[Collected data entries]
-*-

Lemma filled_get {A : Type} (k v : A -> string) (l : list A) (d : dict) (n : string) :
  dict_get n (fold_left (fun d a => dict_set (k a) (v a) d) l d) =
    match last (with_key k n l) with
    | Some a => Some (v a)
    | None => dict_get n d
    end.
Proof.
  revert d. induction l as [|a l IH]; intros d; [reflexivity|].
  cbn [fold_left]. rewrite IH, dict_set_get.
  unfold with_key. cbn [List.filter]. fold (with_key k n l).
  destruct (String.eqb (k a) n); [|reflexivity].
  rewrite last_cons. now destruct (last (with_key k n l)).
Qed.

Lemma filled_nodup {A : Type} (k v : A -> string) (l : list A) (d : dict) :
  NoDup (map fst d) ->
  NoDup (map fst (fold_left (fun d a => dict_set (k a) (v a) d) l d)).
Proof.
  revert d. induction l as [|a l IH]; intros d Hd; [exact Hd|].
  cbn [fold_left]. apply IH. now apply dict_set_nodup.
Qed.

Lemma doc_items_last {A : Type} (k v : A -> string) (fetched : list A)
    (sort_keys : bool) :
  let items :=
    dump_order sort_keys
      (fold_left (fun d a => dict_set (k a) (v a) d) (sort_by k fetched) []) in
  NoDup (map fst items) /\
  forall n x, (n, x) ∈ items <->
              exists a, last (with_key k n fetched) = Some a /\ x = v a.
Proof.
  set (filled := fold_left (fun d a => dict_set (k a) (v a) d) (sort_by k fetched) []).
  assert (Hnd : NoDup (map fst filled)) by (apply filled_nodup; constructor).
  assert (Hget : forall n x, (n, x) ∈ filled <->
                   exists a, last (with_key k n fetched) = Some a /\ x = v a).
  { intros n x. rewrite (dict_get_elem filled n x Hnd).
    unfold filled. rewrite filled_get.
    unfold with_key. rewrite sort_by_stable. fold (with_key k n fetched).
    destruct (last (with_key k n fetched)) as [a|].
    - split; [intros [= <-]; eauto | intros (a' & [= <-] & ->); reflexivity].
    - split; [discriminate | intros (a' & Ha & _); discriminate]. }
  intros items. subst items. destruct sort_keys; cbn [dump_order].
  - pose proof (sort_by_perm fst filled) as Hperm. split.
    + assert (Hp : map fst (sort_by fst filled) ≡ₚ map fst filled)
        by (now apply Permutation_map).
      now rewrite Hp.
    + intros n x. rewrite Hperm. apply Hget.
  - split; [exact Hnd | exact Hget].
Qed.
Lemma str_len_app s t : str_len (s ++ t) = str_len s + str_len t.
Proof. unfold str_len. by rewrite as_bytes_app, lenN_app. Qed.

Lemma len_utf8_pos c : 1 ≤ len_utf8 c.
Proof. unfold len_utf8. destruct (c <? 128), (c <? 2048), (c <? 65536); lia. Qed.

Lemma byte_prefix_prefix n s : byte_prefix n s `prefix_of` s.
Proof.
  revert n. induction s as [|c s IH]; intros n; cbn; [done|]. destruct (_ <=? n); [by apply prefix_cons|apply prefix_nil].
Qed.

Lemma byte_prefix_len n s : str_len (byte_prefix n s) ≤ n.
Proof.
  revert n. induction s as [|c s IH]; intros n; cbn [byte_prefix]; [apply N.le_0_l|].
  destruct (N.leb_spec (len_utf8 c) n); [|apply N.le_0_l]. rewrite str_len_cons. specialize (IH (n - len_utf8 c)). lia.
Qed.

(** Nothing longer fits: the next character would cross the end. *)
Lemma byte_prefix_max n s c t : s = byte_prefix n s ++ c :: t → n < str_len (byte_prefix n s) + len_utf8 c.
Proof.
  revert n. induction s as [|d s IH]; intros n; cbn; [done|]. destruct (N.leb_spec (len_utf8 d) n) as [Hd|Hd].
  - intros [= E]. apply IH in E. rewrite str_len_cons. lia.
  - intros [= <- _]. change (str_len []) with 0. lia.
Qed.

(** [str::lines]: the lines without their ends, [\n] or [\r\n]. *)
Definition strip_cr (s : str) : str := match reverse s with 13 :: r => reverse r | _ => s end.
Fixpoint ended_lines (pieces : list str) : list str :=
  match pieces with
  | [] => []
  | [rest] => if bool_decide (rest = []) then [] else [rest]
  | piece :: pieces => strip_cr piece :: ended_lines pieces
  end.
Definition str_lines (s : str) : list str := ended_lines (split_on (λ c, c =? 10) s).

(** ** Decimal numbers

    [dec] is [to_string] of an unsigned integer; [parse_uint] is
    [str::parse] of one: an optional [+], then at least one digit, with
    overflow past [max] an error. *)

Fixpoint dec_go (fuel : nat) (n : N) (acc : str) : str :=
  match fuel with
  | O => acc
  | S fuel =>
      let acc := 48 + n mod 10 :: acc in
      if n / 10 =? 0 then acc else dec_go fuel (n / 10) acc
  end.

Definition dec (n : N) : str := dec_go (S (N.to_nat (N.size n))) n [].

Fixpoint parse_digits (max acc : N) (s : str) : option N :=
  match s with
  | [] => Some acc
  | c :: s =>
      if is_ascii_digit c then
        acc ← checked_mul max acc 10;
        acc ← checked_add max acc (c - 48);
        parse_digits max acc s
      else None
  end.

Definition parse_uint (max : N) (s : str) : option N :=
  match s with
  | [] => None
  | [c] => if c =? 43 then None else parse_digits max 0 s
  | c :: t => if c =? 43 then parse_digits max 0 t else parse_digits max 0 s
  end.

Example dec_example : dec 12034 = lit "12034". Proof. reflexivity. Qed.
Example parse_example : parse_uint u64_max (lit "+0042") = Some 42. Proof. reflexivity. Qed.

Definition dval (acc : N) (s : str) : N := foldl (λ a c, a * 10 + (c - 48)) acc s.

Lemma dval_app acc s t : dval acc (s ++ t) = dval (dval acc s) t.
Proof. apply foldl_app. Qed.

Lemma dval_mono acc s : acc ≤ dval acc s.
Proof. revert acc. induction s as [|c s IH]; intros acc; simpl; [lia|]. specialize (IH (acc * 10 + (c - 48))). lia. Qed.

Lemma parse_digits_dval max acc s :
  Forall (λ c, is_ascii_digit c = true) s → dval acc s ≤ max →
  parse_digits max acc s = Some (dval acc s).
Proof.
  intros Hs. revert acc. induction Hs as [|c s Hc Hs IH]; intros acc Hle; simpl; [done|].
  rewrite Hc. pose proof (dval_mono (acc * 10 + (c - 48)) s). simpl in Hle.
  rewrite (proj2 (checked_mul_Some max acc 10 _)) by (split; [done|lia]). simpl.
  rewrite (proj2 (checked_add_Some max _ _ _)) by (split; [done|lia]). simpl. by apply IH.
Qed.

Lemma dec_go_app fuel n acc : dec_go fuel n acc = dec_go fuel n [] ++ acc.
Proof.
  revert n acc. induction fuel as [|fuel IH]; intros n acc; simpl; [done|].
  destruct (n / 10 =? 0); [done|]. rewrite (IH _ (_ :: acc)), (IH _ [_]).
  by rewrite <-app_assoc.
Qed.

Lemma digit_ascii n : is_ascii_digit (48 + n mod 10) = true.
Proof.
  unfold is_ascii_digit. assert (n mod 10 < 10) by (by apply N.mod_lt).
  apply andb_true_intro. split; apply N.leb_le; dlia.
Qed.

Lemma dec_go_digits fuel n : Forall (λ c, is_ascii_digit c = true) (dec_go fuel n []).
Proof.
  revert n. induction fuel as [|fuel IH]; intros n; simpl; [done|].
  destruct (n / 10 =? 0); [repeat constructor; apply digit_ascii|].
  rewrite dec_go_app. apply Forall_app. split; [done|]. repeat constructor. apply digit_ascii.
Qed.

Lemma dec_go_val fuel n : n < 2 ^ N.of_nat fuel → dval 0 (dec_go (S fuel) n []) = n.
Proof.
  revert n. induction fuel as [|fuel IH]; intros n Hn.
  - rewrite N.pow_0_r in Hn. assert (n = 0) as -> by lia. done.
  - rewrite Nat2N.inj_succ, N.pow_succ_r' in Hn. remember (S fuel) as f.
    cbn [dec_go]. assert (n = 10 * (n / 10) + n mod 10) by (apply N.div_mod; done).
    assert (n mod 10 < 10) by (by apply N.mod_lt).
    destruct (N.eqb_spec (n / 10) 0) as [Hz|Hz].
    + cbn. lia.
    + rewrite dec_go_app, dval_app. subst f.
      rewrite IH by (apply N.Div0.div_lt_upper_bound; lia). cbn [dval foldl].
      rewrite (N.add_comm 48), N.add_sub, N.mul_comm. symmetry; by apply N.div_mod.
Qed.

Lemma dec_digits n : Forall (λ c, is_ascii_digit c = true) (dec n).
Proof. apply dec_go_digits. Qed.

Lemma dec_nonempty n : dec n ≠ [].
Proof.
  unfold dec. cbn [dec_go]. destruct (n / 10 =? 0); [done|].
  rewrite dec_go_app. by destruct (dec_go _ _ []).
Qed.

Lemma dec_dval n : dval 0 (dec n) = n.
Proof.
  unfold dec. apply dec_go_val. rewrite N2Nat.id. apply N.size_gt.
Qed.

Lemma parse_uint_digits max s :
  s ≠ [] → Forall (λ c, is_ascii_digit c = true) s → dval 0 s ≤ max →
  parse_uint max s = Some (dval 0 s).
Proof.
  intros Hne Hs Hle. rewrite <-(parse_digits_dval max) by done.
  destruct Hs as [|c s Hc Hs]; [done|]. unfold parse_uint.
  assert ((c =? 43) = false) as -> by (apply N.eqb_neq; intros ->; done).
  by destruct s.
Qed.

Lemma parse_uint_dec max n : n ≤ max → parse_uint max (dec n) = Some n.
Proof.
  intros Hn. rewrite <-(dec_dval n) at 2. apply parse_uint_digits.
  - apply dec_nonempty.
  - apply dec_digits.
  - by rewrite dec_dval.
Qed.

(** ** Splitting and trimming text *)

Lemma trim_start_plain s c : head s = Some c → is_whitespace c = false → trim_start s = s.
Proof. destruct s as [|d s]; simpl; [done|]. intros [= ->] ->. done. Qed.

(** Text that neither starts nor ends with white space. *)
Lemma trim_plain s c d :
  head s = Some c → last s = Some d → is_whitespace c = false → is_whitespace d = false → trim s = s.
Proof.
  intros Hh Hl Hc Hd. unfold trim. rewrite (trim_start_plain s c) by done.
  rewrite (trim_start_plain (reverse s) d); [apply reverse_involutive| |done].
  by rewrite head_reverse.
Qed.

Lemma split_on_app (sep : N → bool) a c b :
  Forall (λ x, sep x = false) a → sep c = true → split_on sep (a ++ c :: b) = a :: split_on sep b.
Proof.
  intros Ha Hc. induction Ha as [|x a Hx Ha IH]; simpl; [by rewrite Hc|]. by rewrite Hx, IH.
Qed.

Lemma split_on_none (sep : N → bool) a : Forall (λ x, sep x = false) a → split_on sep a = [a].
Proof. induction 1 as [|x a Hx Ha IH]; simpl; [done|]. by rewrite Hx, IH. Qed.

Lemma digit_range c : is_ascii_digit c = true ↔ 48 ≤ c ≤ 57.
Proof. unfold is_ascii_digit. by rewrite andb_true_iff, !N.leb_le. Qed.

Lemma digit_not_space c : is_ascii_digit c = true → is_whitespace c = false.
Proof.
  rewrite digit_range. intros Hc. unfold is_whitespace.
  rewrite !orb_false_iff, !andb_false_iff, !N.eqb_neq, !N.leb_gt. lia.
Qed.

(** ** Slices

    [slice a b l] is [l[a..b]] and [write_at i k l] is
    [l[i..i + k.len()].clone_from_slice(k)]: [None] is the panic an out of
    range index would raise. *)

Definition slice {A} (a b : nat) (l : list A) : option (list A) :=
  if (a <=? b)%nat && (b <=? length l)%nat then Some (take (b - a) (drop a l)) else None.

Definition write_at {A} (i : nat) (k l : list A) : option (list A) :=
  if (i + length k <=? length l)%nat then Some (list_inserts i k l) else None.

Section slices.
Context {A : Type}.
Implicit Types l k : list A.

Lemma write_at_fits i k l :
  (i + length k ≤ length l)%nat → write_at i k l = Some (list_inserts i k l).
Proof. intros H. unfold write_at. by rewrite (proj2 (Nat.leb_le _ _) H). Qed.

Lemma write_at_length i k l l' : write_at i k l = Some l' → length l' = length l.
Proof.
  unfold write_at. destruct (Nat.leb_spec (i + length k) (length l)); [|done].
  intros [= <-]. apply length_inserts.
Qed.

-*-

GOAL OF THE EXERCISE => Of all the entries above, output exactly the lines between the one holding "Lemma trim_plain s" and the one holding "Lemma split_on_app (sep", inclusive.

TASK SOLUTION =>
Lemma trim_plain s c d :
  head s = Some c → last s = Some d → is_whitespace c = false → is_whitespace d = false → trim s = s.
Proof.
  intros Hh Hl Hc Hd. unfold trim. rewrite (trim_start_plain s c) by done.
  rewrite (trim_start_plain (reverse s) d); [apply reverse_involutive| |done].
  by rewrite head_reverse.
Qed.

Lemma split_on_app (sep : N → bool) a c b :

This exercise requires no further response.